- What to work on
Transcribe the stretch of entries below from the line with "a))). cbn in Hrun." through the line with "[by apply HR|].", exactly and with both ends included; leave out all other lines.

- Material to process
(** The empty envelope at the three per-device endpoints. *)
Definition empty_peer : request → reply :=
  Demo.peer Demo.accepted Demo.token (Demo.route
    [("https://vmanage:443/dataservice/device/interface/synced", Demo.envelope []);
     ("https://vmanage:443/dataservice/device/omp/tlocs/advertised", Demo.envelope []);
     ("https://vmanage:443/dataservice/device/vrrp", Demo.envelope [])]).

Definition edge_device : DeviceData :=
  mkDeviceData (JStr "B") (JStr "vedge") (Some (IPv4 167772162)) JNull JNull JNull JNull
    JNull JNull false true false false
    {[ "uuid" := JStr "B"; "personality" := JStr "vedge"; "validity" := JStr "valid" ]}
    (JFloat "0.0") (JFloat "0.0").

(** A merged record with the three mandatory entries only, and the device
    built from it. *)
Definition bare_record : record :=
  {[ "uuid" := JStr "B"; "personality" := JStr "vedge"; "validity" := JStr "valid" ]}.

Definition bare_device : DeviceData :=
  mkDeviceData (JStr "B") (JStr "vedge") None JNull JNull JNull JNull JNull JNull
    false true false false bare_record (JFloat "0.0") (JFloat "0.0").

(** Raw elements of the three per-device payloads. *)
Definition backup_vip : json :=
  JDict {[ "vrrp-state" := JStr "proto-state-backup"; "if-name" := JStr "ge0/1";
           "virtual-ip" := JStr "10.0.0.254"; "group-id" := JInt 1;
           "priority" := JInt 100; "preempt" := JBool true ]}.


Definition ge0_interface : json :=
  JDict {[ "ifname" := JStr "ge0/0"; "interface-type" := JStr "physical";
           "hwaddr" := JStr "52:54:00:aa:bb:cc"; "vpn-id" := JStr "0";
           "ip-address" := JStr "10.0.0.5"; "ipv4-subnet-mask" := JStr "255.255.255.0" ]}.

(** Whether a call has given a result. *)
Definition is_ok {A} (r : res A) : bool :=
  match r with
  | Ok _ => true
  | Err _ => false
  end.

(** One interface at the interface endpoint. *)
Definition interface_peer : request → reply :=
  Demo.peer Demo.accepted Demo.token (Demo.route
    [("https://vmanage:443/dataservice/device/interface/synced",
      Demo.envelope [Demo.object [("ifname", "ge0/0"); ("interface-type", "physical");
                                  ("hwaddr", "52:54:00:aa:bb:cc"); ("vpn-id", "0");
                                  ("ip-address", "10.0.0.5");
                                  ("ipv4-subnet-mask", "255.255.255.0")]])]).

(** Two controller records with the same [uuid]. *)
Definition twice_listed : json :=
  JList [JDict {[ "uuid" := JStr "A"; "version" := JStr "1" ]};
         JDict {[ "uuid" := JStr "A"; "version" := JStr "2" ]}].

(** * Facts *)

(** ** Strings *)

Lemma contains_tail p c s :
  PyStr.contains p (String c s) = false → PyStr.contains p s = false.
Proof. cbn [PyStr.contains]. intros H. by apply orb_false_iff in H as [_ H]. Qed.

Lemma contains_head p s : PyStr.contains p s = false → String.prefix p s = false.
Proof. destruct s; cbn [PyStr.contains]; intros H; by apply orb_false_iff in H as [H _]. Qed.

(** Without an occurrence of [old] the scan of [replace] copies its input. *)
Lemma replace_from_absent old new s :
  PyStr.contains old s = false → PyStr.replace_from old new 0 s = s.
Proof.
  induction s as [|c s IH]; intros H; [done|].
  cbn [PyStr.replace_from]. rewrite (contains_head _ _ H).
  f_equal. apply IH. by eapply contains_tail.
Qed.

Lemma replace_absent s old new :
  old ≠ EmptyString → PyStr.contains old s = false → PyStr.replace s old new = s.
Proof. intros Hne H. destruct old; [done|]. by apply replace_from_absent. Qed.

(** C8, as the code has it: the model string ["vedge-cloud"] becomes
    ["vbond"], ["vedge-2000"] becomes ["2000"], and a string in which
    neither ["vedge-"] nor ["cloud"] occurs anywhere is left unchanged. *)
Theorem normalize_model_spec :
  normalize_model "vedge-cloud" = "vbond" ∧
  normalize_model "vedge-2000" = "2000" ∧
  ∀ m, PyStr.contains "vedge-" m = false → PyStr.contains "cloud" m = false →
       normalize_model m = m.
Proof.
  split; [reflexivity|]. split; [reflexivity|].
  intros m Hv Hc. unfold normalize_model.
  rewrite (replace_absent m "vedge-" "") by done.
  by apply replace_absent.
Qed.

Lemma normalize_model_spec_witness : normalize_model "vsmart" = "vsmart".
Proof. apply normalize_model_spec; reflexivity. Defined.

(** C8 as claimed fails: ["cloud"] has no ["vedge-"] prefix and is rewritten
    all the same. *)
Lemma normalize_model_unprefixed_changes :
  ¬ (∀ m, PyStr.startswith m "vedge-" = false → normalize_model m = m).
Proof. intros H. by specialize (H "cloud" eq_refl). Qed.

(** ** Awaitables *)

Lemma run_bind {A B} net (c : coro A) (f : A → coro B) :
  run net (c ≫= f) =
  match run net c with
  | (Ok a, s) => let '(r, s') := run net (f a) in (r, s ++ s')
  | (Err e, s) => (Err e, s)
  end.
Proof.
  induction c as [a|e|rq k IH]; cbn.
  - by destruct (run net (f a)).
  - done.
  - change (coro_bind_def f (k (net rq))) with (k (net rq) ≫= f).
    rewrite IH. destruct (run net (k (net rq))) as [[a|e] s]; [|done].
    by destruct (run net (f a)).
Qed.

Lemma outcome_bind {A B} net (c : coro A) (f : A → coro B) :
  outcome net (c ≫= f) = outcome net c ≫= (fun a => outcome net (f a)).
Proof.
  unfold outcome. rewrite run_bind.
  destruct (run net c) as [[a|e] s]; [|done]. cbn. by destruct (run net (f a)).
Qed.

Lemma outcome_of_res {A} net (r : res A) : outcome net (of_res r) = r.
Proof. by destruct r. Qed.

Lemma outcome_await {A} net rq (k : reply → coro A) :
  outcome net (Await rq k) = outcome net (k (net rq)).
Proof. unfold outcome. cbn. by destruct (run net (k (net rq))). Qed.

(** ** The event loop of [get_all] *)

Section Loop.

Context {A : Type} (net : request → reply).

Lemma running_insert (l : list (task A)) i t t' :
  l !! i = Some t →
  (length (List.filter is_running (<[i := t']> l)) + (if is_running t then 1 else 0) =
   length (List.filter is_running l) + (if is_running t' then 1 else 0))%nat.
Proof.
  revert i. induction l as [|x l IH]; intros [|i] H; try done.
  - cbn in H. injection H as ->. cbn. destruct (is_running t), (is_running t'); cbn; lia.
  - cbn in H. specialize (IH i H). cbn. destruct (is_running x); cbn; [f_equal|]; exact IH.
Qed.

Lemma tracks_insert (ops : list (coro A)) (l : list (task A)) i op t' :
  Forall2 (tracks net) ops l → ops !! i = Some op → tracks net op t' →
  Forall2 (tracks net) ops (<[i := t']> l).
Proof.
  intros HF Hop Ht. rewrite <- (list_insert_id ops i op Hop).
  by apply Forall2_insert.
Qed.

Lemma inv_start limit (ops : list (coro A)) : 0 ≤ limit → loop_inv net limit ops (start limit ops).
Proof.
  intros Hl. split; cbn; [| |done..].
  - induction ops; constructor; [done|]. apply IHops.
  - unfold in_flight. cbn.
    replace (List.filter is_running (Waiting <$> ops)) with (@nil (task A)); [cbn; lia|].
    induction ops; [done|]. cbn. apply IHops.
Qed.

Lemma inv_step limit (ops : list (coro A)) st i :
  loop_inv net limit ops st → loop_inv net limit ops (step net st i).
Proof.
  intros [HF HP HN HR]. unfold step.
  destruct (tasks st !! i) as [t|] eqn:Hi; [|by split].
  destruct (Forall2_lookup_r _ _ _ _ _ HF Hi) as (op & Hop & Ht).
  pose proof (fun t' => running_insert (tasks st) i t t' Hi) as Hrun.
  destruct t as [c|c|r]; cbn in Ht.
  - destruct (0 <? sem_value st) eqn:Hs; [|by split].
    apply Z.ltb_lt in Hs. specialize (Hrun (Running c)). cbn in Hrun.
    split; cbn; [|unfold in_flight in *; cbn; lia|lia|done].
    eapply tracks_insert; [done..|]. cbn. by subst.
  - destruct c as [a|e|rq k].
    + specialize (Hrun (Finished (Ok a))). cbn in Hrun.
      split; cbn; [|unfold in_flight in *; cbn; lia|lia|done].
      eapply tracks_insert; done.
    + specialize (Hrun (Finished (Err e))). cbn in Hrun.
      split; cbn; [|unfold in_flight in *; cbn; lia|lia|].
      * eapply tracks_insert; done.
      * intros e'. destruct (raised st) as [e0|]; [by apply HR|].
        intros [= <-]. exists op. split; [by eapply list_elem_of_lookup_2|done].
    + specialize (Hrun (Running (k (net rq)))). cbn in Hrun.
      split; cbn; [|unfold in_flight in *; cbn; lia|lia|done].
      eapply tracks_insert; [done..|]. cbn. by rewrite <- Ht, outcome_await.
  - by split.
Qed.

Lemma inv_steps limit (ops : list (coro A)) st sched :
  loop_inv net limit ops st → loop_inv net limit ops (steps net st sched).
Proof.
  revert st. induction sched as [|i sched IH]; intros st H; [done|].
  apply IH. by apply inv_step.
Qed.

- Exercise result
    + specialize (Hrun (Finished (Ok a))). cbn in Hrun.
      split; cbn; [|unfold in_flight in *; cbn; lia|lia|done].
      eapply tracks_insert; done.
    + specialize (Hrun (Finished (Err e))). cbn in Hrun.
      split; cbn; [|unfold in_flight in *; cbn; lia|lia|].
      * eapply tracks_insert; done.
      * intros e'. destruct (raised st) as [e0|]; [by apply HR|].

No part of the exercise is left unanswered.